Volver a empezar

Escribo de  expatriados a consecuencia de haber sido durante 40 años emigrante. He regresado al refugio del tiempo disipado  y las cosas no han ido mejor.

 

Ir en España a un organismo público, significa, parafraseando a Mariano José de  Larra, morir en el intento. Llevo 10 meses, se dice pronto, pretendido que un convenio social internacional se cumpla. No dicen  “vuelva mañana”, sino que verán la  solicitud dentro de tres meses.  Intento que el funcionario escuche mis planteamientos, y la respuesta ha sido – menos una vez - lacónica y desabrida: hay que esperar. Tal vez llegue el llamado de la Parca y nos encontrará  esperando.

 

Con todo, puedo decir agradecido  que ya no hay en  nuestro espíritu animadversiones ni quimeras vanas.
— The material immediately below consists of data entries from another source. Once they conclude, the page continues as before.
Inductive fee_step : FeeWorld -> FeeWorld -> Prop :=
| step_topup bank s log msg vote s' bank' :
    PostHandleTopupTx bank s msg vote = Ok (s', bank') ->
    fee_step {| fw_bank := bank; fw_state := s; fw_log := log |} {| fw_bank := bank'; fw_state := s'; fw_log := msg :: log |}
| step_withdraw ctx ss ackCount bank s log msg s' bank' :
    WithdrawFeeTx cfg ctx ss ackCount bank s msg = Ok (s', bank') ->
    fee_step {| fw_bank := bank; fw_state := s; fw_log := log |} {| fw_bank := bank'; fw_state := s'; fw_log := log |}
| step_moves bank s log bank' :
    Supply bank' FeeToken = Supply bank FeeToken ->
    fee_step {| fw_bank := bank; fw_state := s; fw_log := log |} {| fw_bank := bank'; fw_state := s; fw_log := log |}.

(** The fee tokens of the world, less the topups applied. *)
Definition fee_balance (w : FeeWorld) : Z :=
  Supply (fw_bank w) FeeToken + total_owed (dividendAccounts (fw_state w)) - Zsum (map tt_Fee (fw_log w)).
Record fee_world_ok (w : FeeWorld) : Prop := {
  fo_accounts : accounts_ok (fw_state w);
  fo_logged : Forall (fun msg => sequence_of msg ∈ topup_sequences (fw_state w)) (fw_log w);
  fo_once : NoDup (map sequence_of (fw_log w));
}.
(** ** Properties *)

(** C4: the stored checkpoints are a gapless chain: after any history they are
    numbered from 1 to the acknowledgement count, the first starts at block 0,
    each later one starts right after the end of its predecessor, and none is
    empty.  The votes that approved a message may have been cast arbitrarily long
    before it is applied. *)
Theorem checkpoints_are_gapless {AC : AddressCodec} {HF : HashFunction} {ML : MerkleLibrary} {BN : BorNode}
    {RC : RootChain} (out_of_range : SpecFloat.spec_float -> Z) (chainParams : ChainManagerParams) past w :
  run out_of_range chainParams past w -> Z.of_nat (length past) < 2 ^ 64 ->
  (forall i, is_Some (checkpoints w.1 !! i) <-> 1 <= i <= GetAckCount w.1) /\
  (forall i c, checkpoints w.1 !! i = Some c -> cp_Id c = i /\ cp_StartBlock c < cp_EndBlock c) /\
  (forall c, checkpoints w.1 !! 1 = Some c -> cp_StartBlock c = 0) /\
  (forall i c d, checkpoints w.1 !! i = Some c -> checkpoints w.1 !! (i + 1) = Some d ->
     cp_StartBlock d = u64 (cp_EndBlock c + 1)).
Proof.
  intros Hrun Hlen. destruct (run_chain _ _ _ _ Hrun Hlen) as (Hw & _ & Hpast).
  destruct (Hpast _ Hw) as [[_ H1 H2 H3 H4 _] _]. split; [done|]. split; [|by split].
  intros i c Hc. destruct (H2 i c Hc) as (? & ? & _). done.
Qed.

(** C9: every stored checkpoint is on the root chain: the header block with its
    number has its range and its root. *)
Theorem checkpoints_are_on_root_chain {AC : AddressCodec} {HF : HashFunction} {ML : MerkleLibrary} {BN : BorNode}
    {RC : RootChain} (out_of_range : SpecFloat.spec_float -> Z) (chainParams : ChainManagerParams) past w i c :
  run out_of_range chainParams past w -> Z.of_nat (length past) < 2 ^ 64 -> checkpoints w.1 !! i = Some c ->
  cp_Id c = i /\ on_root_chain chainParams past c.
Proof.
  intros Hrun Hlen Hc. destruct (run_chain _ _ _ _ Hrun Hlen) as (Hw & _ & Hpast).
  destruct (Hpast _ Hw) as [Hok _]. destruct (co_stored _ _ Hok _ _ Hc) as (? & _ & ?). done.
Qed.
La vida es como viene.

 

Siento, eso sí, desbordado de congojas, el drama cotidiano de los emigrantes intentado llegar al país.  Ya no son noticia, representan un periódico de ayer en la canción de Héctor Lavoe. 

 

Salen de las costas de Siria, Mauritania, Camerún,  Senegal y  todo el profundo continente de la negritud, en destartalados barcos o pateras, cauchos de camiones o simples manojos de tablas anudadas. 

 

La razón de tanta desesperación, jugando a la ruleta rusa con la vida,  es tocar los promontorios anhelados. 

 

 Macilentos, exhaustos, rotos, cuando llegan a la playa y consiguen burlar los controles, empieza otro calvario: huir permanentemente, esconderse  igual a ratas, ser esclavos de empresarios inescrupulosos que les pagan una miseria y los amedrentan con entregarlos a las autoridades si no aceptan el vil vasallaje.

 

Los versos del poeta alejandrino nos recuerdan: “Iré a otra tierra, iré a otro mar. / Otra ciudad encontraré mejor que ésta. / Cada esfuerzo mío es una condena escrita, / y mi corazón, como un muerto, está enterrado.”

 

Lo garrapateé una y más veces, al saber bien de que hablo, en cartas rasgueadas: La emigración crea una ruptura difícil de explicar, es un ahogo que los años no ayudan a amainar, y va alejando  de la esencia materna, del recodo  de la niñez,  la emociones que hablan de países repletos de leche y miel.

 

 Y al final del camino, cansados ellos, quejumbroso uno, digamos las palabras del emigrante judío que durante siglos tuvo que vagar  sin rumbo: “Si ya no te quedan más  lágrimas, no llores. Ríe”. 


Hecho esto, y con el  mejor mohín del aliento,  volvamos  a empezar  de nuevo.